• **Task item**: Going through the entries below, tally the lines that hold the word "Arguments" and state the result alone.

___ The data ___

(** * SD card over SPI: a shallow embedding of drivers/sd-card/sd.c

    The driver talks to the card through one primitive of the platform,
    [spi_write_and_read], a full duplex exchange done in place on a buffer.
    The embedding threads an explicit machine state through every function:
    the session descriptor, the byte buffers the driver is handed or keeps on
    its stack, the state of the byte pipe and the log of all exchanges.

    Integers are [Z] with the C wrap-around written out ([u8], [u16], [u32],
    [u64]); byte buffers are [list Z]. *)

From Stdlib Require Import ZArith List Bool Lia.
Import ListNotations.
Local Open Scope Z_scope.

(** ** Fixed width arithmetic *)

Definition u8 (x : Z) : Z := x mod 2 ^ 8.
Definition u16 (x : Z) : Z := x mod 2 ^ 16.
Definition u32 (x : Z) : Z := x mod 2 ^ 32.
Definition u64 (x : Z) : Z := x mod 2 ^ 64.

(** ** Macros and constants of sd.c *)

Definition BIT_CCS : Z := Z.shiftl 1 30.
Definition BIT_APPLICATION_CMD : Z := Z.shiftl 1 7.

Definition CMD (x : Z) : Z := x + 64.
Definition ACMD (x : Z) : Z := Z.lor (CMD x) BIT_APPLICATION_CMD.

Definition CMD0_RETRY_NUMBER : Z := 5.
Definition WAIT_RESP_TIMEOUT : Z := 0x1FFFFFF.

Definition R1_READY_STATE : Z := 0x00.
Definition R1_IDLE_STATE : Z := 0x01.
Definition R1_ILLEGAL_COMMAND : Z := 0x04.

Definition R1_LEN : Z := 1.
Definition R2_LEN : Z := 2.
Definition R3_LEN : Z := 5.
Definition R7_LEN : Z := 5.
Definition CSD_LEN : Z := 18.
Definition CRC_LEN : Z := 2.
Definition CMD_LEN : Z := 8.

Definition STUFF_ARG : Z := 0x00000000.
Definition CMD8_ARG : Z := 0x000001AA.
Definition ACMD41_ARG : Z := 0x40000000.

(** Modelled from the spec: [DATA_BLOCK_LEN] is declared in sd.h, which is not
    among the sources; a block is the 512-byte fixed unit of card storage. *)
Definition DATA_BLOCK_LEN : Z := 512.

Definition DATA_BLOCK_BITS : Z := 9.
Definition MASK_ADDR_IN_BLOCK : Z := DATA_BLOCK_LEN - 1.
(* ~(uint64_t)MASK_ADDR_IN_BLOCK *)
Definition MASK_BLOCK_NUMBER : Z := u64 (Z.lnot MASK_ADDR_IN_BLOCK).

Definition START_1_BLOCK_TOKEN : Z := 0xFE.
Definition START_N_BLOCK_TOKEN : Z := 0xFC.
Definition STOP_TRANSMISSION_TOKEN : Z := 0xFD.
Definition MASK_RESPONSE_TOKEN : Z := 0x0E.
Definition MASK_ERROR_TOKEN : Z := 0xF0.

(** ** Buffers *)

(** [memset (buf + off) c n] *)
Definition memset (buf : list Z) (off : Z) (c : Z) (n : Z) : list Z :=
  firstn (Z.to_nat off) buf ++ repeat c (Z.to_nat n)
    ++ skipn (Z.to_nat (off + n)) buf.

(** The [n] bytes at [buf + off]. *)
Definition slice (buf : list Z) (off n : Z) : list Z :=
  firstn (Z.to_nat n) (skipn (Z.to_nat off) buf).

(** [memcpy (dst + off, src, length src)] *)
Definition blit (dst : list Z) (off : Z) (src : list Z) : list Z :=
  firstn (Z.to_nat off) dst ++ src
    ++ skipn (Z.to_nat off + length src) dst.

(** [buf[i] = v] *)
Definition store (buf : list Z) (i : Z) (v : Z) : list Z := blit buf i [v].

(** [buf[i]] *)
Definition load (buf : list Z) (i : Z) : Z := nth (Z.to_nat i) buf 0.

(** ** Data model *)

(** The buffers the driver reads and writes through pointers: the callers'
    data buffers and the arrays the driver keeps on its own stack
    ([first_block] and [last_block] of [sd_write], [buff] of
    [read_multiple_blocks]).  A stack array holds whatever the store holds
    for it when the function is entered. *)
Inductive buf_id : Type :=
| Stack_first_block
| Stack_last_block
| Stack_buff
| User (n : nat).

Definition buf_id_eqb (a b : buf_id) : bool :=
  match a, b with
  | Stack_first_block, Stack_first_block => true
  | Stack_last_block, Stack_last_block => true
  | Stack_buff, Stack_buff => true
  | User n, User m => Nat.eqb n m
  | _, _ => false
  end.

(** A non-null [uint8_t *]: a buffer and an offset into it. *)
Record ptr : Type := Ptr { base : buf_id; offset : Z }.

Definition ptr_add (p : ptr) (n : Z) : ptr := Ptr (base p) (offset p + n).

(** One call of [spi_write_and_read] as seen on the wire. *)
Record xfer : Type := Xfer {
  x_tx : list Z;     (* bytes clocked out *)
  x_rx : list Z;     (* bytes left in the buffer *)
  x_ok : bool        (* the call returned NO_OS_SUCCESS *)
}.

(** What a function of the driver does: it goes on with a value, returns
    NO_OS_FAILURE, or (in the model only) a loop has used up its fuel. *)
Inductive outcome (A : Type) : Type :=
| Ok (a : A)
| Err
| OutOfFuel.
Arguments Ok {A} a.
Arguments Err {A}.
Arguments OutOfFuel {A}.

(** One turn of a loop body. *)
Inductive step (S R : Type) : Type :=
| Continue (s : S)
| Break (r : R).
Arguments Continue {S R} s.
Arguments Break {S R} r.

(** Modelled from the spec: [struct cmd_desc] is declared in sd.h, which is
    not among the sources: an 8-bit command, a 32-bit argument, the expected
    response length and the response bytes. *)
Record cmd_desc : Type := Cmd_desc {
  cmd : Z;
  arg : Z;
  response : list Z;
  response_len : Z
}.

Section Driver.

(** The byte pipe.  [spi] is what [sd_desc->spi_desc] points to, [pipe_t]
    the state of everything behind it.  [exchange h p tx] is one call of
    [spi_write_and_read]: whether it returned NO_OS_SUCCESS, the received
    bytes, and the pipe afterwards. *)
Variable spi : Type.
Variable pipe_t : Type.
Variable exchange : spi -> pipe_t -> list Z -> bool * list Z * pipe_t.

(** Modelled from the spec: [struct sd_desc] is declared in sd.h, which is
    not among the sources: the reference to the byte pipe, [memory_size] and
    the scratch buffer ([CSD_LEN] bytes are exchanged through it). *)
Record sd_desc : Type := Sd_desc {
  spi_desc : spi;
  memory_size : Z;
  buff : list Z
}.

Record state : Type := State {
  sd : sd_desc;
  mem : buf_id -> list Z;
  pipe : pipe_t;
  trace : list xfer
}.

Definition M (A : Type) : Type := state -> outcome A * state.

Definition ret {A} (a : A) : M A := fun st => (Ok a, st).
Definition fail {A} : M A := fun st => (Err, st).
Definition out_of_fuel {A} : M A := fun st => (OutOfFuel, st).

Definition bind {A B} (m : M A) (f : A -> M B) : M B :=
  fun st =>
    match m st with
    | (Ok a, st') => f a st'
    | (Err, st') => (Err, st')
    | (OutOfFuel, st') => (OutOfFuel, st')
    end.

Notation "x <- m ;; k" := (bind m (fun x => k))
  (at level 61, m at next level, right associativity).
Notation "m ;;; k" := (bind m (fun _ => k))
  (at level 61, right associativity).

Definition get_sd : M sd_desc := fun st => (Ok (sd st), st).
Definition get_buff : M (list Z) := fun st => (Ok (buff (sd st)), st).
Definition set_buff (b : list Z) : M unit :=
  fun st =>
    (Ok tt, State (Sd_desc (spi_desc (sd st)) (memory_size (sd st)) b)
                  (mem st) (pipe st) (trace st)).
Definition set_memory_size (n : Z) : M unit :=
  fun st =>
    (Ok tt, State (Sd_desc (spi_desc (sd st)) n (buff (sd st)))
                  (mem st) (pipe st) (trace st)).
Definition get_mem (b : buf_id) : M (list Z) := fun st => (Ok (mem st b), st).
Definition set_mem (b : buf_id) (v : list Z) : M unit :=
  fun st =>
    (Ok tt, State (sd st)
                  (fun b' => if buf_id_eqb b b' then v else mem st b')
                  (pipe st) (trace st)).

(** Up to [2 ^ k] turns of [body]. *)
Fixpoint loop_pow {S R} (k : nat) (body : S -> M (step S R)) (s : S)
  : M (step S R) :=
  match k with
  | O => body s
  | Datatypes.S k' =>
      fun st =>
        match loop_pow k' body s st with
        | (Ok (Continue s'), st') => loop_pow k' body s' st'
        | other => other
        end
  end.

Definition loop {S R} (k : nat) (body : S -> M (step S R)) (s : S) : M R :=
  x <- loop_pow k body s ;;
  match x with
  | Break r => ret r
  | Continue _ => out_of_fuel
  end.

___

• **Solution to this problem**: 5